▶ **Instructions to follow**: Start at the line with "From Stdlib Require Import String" in the records below, stop at the line with "End Client.", and return every line in that span exactly, the two end lines included.

Stored items
#####

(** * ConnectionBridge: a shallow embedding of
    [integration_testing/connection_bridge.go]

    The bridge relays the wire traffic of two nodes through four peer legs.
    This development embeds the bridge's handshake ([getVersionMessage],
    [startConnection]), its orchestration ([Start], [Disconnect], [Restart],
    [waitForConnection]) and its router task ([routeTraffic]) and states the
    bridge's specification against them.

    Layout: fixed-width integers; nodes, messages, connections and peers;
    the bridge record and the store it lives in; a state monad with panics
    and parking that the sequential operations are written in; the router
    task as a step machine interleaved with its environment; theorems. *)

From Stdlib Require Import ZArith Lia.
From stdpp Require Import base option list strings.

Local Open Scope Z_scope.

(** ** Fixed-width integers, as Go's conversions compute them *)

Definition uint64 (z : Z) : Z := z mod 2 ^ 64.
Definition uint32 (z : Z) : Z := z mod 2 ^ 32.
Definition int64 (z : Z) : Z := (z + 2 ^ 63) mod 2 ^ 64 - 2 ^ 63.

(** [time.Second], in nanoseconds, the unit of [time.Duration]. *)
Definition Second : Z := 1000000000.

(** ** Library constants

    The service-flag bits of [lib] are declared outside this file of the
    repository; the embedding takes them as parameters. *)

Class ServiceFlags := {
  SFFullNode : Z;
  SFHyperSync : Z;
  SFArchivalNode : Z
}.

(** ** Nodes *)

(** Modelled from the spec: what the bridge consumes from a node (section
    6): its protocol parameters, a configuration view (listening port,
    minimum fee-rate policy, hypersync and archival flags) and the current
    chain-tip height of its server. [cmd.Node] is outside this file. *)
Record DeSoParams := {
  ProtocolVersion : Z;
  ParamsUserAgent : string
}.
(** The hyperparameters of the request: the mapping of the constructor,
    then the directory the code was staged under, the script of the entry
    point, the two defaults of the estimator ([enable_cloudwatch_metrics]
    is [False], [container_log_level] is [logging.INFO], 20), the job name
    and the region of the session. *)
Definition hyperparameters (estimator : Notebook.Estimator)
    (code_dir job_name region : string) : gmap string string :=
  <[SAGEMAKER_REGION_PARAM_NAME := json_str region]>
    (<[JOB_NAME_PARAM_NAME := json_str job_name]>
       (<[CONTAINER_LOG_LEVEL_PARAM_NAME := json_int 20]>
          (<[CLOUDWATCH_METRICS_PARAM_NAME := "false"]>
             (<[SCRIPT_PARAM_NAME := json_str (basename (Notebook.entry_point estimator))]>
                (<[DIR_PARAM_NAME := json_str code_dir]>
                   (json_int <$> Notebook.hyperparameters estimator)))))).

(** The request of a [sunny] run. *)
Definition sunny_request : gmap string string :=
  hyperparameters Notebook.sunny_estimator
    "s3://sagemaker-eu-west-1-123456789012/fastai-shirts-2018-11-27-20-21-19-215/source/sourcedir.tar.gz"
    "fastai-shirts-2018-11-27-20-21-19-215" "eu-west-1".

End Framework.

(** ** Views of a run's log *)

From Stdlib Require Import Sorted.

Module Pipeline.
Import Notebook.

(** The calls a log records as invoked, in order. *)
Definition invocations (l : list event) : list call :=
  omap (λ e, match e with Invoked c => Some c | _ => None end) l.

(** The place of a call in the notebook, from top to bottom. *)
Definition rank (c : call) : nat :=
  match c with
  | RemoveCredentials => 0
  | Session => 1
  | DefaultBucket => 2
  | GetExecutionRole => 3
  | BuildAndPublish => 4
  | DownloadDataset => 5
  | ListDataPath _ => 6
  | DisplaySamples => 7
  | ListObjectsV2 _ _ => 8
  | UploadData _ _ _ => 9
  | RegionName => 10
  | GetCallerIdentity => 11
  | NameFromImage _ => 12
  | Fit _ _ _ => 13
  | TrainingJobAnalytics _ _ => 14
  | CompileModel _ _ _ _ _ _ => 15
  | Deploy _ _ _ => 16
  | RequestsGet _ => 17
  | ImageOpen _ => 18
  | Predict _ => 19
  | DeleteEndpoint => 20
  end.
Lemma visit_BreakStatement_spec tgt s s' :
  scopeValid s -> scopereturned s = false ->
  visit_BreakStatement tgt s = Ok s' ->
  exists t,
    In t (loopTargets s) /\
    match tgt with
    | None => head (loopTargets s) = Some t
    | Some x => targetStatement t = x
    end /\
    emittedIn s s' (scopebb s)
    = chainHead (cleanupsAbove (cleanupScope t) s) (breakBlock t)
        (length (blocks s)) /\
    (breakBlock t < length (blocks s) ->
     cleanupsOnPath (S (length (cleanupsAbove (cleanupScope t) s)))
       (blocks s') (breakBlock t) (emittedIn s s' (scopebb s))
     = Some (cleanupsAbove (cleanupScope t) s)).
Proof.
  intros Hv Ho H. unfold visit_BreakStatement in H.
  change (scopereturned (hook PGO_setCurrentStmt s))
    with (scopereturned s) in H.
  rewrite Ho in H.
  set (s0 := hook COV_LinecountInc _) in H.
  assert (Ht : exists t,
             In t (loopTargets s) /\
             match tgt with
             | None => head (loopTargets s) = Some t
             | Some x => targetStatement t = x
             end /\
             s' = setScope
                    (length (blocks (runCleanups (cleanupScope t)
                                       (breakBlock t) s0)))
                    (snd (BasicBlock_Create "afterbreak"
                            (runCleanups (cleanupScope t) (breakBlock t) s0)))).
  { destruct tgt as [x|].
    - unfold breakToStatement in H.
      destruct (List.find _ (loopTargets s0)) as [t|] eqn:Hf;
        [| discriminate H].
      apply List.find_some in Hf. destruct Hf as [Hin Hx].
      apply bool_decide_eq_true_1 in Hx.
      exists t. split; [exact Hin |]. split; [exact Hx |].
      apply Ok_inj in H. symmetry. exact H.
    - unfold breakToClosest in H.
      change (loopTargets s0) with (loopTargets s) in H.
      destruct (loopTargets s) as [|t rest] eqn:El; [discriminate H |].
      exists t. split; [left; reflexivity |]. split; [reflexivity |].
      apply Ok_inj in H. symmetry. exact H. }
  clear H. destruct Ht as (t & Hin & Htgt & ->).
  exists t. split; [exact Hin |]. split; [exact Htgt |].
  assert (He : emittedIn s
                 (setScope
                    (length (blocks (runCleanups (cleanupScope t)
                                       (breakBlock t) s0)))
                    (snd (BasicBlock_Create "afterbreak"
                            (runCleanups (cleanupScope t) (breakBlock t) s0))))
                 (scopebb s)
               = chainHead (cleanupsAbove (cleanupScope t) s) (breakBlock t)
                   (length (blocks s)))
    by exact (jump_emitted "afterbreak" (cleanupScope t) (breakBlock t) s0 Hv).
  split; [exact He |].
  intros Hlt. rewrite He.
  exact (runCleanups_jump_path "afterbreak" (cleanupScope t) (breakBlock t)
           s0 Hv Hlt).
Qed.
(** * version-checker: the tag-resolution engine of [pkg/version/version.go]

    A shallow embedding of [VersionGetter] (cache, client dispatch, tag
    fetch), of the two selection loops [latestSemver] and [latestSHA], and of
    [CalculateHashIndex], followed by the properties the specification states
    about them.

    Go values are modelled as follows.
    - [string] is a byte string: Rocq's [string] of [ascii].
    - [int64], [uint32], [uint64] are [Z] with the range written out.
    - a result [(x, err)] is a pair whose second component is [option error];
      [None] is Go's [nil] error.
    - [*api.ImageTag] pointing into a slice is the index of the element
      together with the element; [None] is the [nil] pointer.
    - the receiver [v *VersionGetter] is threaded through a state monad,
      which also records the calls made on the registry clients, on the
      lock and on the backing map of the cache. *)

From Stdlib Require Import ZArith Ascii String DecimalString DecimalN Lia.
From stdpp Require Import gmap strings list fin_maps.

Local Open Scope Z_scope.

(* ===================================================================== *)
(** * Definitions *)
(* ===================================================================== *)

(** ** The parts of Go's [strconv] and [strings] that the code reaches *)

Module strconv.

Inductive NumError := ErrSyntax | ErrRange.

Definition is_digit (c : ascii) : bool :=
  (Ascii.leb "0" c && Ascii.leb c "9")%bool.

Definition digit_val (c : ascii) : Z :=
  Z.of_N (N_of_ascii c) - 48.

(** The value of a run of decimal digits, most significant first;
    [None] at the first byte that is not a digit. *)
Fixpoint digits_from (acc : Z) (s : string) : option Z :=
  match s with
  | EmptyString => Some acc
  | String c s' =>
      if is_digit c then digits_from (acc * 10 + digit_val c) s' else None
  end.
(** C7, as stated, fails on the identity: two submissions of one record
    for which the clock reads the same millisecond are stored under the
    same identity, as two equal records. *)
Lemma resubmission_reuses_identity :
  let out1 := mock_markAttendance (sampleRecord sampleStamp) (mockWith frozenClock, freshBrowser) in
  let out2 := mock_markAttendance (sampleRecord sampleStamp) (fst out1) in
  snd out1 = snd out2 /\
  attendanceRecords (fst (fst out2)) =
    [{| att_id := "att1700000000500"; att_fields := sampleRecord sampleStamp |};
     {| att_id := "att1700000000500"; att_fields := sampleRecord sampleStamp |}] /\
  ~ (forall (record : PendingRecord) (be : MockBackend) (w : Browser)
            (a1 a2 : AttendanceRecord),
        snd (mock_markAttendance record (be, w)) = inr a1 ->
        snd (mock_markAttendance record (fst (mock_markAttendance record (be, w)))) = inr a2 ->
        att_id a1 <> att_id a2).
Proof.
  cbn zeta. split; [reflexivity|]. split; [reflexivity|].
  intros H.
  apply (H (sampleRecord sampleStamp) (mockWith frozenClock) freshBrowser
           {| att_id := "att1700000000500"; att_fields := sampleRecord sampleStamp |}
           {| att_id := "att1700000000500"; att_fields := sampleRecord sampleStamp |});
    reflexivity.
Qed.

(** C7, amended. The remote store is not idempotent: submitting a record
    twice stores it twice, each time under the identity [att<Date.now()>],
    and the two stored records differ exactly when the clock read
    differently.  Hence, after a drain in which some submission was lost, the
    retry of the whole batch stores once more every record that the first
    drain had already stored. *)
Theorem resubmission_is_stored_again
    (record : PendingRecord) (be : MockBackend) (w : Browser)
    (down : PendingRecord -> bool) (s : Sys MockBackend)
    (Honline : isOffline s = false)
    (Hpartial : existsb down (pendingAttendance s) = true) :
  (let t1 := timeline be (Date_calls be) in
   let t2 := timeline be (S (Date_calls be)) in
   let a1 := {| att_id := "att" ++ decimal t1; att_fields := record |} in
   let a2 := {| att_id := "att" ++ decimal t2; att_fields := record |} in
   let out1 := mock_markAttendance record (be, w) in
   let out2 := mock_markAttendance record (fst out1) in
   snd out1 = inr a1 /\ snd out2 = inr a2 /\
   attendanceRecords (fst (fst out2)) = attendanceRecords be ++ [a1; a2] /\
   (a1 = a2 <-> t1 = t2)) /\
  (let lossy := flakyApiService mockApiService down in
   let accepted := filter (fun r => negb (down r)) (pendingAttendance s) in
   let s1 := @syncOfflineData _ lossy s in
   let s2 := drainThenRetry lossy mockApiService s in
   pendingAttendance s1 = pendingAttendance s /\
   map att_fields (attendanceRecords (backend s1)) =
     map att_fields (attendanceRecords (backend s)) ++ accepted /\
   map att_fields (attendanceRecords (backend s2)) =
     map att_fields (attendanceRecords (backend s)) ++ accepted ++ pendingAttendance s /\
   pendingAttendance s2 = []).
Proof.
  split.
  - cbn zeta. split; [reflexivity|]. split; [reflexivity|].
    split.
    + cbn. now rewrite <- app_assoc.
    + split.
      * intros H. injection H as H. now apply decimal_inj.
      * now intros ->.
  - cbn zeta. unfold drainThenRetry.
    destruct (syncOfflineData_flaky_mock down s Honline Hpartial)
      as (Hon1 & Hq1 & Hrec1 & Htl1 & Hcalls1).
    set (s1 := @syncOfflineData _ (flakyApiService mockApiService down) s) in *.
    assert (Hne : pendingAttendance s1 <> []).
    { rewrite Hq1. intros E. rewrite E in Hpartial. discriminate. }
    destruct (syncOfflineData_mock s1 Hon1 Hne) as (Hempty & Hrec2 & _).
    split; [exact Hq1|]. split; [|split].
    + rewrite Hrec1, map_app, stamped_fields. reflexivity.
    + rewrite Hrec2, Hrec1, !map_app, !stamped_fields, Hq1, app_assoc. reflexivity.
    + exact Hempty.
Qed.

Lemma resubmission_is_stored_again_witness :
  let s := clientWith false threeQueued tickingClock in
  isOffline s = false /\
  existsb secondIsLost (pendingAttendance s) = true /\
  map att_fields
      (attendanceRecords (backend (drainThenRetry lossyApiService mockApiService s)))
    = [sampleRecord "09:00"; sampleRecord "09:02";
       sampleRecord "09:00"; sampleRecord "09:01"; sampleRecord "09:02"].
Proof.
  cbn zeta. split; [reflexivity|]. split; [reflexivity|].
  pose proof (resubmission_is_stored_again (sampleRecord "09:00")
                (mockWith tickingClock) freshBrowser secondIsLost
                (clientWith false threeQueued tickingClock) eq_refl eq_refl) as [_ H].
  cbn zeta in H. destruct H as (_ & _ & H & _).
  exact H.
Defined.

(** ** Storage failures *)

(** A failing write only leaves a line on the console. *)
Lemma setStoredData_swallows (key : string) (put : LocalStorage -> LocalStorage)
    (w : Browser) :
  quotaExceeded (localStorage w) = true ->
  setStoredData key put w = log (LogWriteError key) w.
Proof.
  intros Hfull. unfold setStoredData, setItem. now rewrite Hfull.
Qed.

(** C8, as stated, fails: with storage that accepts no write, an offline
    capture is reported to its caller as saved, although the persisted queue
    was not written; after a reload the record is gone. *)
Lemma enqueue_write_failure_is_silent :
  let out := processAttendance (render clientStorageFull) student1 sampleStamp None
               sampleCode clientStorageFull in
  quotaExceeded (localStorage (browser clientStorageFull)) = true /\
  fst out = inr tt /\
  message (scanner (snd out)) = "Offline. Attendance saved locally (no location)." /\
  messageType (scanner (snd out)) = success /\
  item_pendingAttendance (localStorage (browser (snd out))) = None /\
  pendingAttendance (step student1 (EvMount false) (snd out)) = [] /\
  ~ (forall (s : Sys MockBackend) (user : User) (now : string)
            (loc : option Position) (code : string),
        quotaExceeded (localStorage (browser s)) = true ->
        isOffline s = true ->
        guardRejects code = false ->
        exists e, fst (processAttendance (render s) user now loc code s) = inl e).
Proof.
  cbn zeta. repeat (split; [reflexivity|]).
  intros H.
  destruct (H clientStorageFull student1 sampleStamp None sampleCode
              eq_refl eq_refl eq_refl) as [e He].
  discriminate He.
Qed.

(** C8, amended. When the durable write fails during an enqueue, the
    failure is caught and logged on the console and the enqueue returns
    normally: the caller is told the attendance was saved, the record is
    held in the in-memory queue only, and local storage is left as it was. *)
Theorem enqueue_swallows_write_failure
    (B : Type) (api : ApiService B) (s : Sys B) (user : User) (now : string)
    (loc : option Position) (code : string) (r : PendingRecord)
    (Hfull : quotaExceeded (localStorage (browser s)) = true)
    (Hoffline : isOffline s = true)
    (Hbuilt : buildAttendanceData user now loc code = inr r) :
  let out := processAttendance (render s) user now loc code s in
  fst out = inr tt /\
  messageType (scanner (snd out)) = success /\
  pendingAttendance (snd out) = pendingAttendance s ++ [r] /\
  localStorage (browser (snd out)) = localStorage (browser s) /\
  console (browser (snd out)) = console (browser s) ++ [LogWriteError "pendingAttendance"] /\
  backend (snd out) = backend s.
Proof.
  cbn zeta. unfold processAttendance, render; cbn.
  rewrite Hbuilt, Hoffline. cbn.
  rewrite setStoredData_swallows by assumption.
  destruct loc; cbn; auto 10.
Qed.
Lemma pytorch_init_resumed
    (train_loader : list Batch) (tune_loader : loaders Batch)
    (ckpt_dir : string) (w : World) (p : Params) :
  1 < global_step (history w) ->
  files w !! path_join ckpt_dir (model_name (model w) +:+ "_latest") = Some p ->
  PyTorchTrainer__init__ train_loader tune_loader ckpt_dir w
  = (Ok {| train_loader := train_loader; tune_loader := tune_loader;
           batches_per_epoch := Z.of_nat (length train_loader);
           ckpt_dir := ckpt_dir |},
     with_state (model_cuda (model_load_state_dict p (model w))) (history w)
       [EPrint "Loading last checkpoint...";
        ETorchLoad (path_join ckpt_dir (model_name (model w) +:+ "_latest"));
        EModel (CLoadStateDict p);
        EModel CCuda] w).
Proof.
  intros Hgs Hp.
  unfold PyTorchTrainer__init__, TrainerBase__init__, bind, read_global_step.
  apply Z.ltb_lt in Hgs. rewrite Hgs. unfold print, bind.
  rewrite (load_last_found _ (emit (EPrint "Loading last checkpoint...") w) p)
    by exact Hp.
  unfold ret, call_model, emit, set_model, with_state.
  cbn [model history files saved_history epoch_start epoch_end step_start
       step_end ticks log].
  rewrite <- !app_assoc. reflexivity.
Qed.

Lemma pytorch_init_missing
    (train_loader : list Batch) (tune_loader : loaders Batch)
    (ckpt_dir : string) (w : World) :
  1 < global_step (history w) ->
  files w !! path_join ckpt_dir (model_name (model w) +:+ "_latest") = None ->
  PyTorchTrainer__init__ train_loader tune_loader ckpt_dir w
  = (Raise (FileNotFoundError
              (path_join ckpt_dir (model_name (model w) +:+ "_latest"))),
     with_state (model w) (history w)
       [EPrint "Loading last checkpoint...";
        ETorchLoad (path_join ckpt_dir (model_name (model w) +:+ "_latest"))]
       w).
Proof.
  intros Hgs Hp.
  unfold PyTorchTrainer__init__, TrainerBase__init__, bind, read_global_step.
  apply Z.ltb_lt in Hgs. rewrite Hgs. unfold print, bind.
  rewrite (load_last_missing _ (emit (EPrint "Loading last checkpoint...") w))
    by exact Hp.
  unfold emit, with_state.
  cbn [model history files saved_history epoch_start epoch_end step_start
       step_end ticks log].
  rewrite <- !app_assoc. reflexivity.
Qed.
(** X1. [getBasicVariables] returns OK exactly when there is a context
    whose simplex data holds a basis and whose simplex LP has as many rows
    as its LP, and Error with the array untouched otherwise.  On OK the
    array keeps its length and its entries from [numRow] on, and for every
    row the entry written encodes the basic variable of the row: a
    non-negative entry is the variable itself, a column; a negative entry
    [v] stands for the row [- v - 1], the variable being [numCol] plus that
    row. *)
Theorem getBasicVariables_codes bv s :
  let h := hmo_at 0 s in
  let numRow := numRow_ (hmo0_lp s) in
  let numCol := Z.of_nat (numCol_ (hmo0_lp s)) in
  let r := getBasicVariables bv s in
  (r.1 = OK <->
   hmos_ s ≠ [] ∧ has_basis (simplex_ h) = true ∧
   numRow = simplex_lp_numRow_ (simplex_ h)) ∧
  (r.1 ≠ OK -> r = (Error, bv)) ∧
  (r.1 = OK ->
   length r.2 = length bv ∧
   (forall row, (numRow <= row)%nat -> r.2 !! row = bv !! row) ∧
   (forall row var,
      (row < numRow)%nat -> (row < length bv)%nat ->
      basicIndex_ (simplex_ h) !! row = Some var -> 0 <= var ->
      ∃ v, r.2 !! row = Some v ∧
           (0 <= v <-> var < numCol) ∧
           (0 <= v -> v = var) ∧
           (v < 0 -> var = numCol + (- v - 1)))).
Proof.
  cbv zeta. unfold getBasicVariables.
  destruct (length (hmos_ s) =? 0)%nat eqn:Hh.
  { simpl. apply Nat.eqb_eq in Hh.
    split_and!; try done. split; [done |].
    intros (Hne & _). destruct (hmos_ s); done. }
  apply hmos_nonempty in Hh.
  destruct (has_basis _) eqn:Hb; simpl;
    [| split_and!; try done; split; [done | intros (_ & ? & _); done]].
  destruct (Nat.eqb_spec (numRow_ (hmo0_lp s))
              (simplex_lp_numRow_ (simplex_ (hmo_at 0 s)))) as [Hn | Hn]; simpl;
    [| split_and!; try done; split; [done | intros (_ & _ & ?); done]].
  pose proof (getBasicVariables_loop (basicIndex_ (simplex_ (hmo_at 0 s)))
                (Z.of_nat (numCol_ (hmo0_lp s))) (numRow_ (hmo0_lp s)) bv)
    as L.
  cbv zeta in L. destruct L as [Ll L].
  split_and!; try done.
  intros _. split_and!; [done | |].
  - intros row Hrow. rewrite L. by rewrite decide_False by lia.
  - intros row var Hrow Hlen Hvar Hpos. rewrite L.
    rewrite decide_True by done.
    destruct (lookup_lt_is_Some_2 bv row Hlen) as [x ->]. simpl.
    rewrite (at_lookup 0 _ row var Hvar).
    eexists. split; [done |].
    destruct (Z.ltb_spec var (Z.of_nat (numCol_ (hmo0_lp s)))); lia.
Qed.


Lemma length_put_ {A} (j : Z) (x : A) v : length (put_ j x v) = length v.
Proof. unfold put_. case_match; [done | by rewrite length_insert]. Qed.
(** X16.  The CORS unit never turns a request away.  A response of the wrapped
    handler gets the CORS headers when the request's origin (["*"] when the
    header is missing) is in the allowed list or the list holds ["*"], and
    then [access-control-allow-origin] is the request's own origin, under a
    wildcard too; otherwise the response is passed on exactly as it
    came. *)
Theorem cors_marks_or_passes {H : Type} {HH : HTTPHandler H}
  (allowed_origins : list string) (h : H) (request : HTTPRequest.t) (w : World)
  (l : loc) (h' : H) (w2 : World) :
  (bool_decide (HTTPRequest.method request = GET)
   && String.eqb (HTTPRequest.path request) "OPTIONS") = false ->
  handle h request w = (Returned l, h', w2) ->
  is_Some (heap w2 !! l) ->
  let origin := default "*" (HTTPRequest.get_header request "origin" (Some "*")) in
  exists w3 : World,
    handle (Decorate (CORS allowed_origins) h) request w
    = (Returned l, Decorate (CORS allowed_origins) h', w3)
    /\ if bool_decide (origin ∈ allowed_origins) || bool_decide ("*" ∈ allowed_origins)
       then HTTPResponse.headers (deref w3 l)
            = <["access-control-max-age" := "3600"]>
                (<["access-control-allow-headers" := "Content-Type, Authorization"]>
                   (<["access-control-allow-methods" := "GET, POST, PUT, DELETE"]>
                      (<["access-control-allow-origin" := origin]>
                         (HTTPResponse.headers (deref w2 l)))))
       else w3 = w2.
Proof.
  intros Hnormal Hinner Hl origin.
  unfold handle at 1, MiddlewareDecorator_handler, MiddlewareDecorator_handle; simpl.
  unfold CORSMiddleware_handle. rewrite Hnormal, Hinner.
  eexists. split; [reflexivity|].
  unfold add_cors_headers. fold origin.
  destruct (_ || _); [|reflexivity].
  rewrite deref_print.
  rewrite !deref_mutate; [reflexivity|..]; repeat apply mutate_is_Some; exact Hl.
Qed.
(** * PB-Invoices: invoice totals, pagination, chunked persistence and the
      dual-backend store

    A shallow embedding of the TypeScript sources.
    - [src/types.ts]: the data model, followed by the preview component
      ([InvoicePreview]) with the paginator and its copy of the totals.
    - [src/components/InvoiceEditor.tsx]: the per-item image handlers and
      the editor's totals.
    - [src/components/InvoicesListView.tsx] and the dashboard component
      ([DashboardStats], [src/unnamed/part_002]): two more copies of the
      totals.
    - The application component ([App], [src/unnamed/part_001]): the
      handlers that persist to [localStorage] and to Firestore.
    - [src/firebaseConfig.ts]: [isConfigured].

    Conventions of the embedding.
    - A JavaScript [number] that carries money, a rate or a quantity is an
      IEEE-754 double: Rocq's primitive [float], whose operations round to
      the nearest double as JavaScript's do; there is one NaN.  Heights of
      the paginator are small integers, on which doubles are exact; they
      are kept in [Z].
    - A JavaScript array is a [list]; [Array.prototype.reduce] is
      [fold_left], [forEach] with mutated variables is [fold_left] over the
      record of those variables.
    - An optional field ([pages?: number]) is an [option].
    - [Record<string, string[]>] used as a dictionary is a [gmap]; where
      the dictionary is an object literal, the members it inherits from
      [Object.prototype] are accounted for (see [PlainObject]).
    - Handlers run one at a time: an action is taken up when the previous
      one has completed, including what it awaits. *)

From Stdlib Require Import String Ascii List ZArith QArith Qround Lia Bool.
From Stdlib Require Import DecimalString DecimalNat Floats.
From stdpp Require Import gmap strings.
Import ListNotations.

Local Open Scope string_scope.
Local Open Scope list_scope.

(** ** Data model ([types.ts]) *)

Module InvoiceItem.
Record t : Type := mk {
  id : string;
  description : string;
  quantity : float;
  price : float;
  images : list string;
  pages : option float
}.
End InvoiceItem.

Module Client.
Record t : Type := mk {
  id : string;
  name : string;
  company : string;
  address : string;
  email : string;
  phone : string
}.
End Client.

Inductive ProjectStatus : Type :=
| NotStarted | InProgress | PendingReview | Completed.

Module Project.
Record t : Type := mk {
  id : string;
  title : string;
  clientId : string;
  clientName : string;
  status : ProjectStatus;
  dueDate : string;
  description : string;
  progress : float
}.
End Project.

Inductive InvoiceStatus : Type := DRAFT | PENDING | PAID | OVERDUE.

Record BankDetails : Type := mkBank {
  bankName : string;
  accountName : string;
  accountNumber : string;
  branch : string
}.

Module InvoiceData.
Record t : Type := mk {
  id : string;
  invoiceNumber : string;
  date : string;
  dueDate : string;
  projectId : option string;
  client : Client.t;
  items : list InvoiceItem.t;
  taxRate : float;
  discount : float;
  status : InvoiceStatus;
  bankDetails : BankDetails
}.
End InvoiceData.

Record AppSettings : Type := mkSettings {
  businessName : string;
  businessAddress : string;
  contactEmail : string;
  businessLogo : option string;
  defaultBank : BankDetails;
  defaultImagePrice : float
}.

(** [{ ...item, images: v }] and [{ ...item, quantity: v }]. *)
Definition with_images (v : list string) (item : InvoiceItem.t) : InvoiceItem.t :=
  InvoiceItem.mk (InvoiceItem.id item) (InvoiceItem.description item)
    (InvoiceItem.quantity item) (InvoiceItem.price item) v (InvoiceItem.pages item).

#####

▶ **Written response**:
From Stdlib Require Import String Ascii List ZArith QArith Qround Lia Bool.
From Stdlib Require Import DecimalString DecimalNat Floats.
From stdpp Require Import gmap strings.
Import ListNotations.

Local Open Scope string_scope.
Local Open Scope list_scope.

(** ** Data model ([types.ts]) *)

Module InvoiceItem.
Record t : Type := mk {
  id : string;
  description : string;
  quantity : float;
  price : float;
  images : list string;
  pages : option float
}.
End InvoiceItem.

Module Client.
Record t : Type := mk {
  id : string;
  name : string;
  company : string;
  address : string;
  email : string;
  phone : string
}.
End Client.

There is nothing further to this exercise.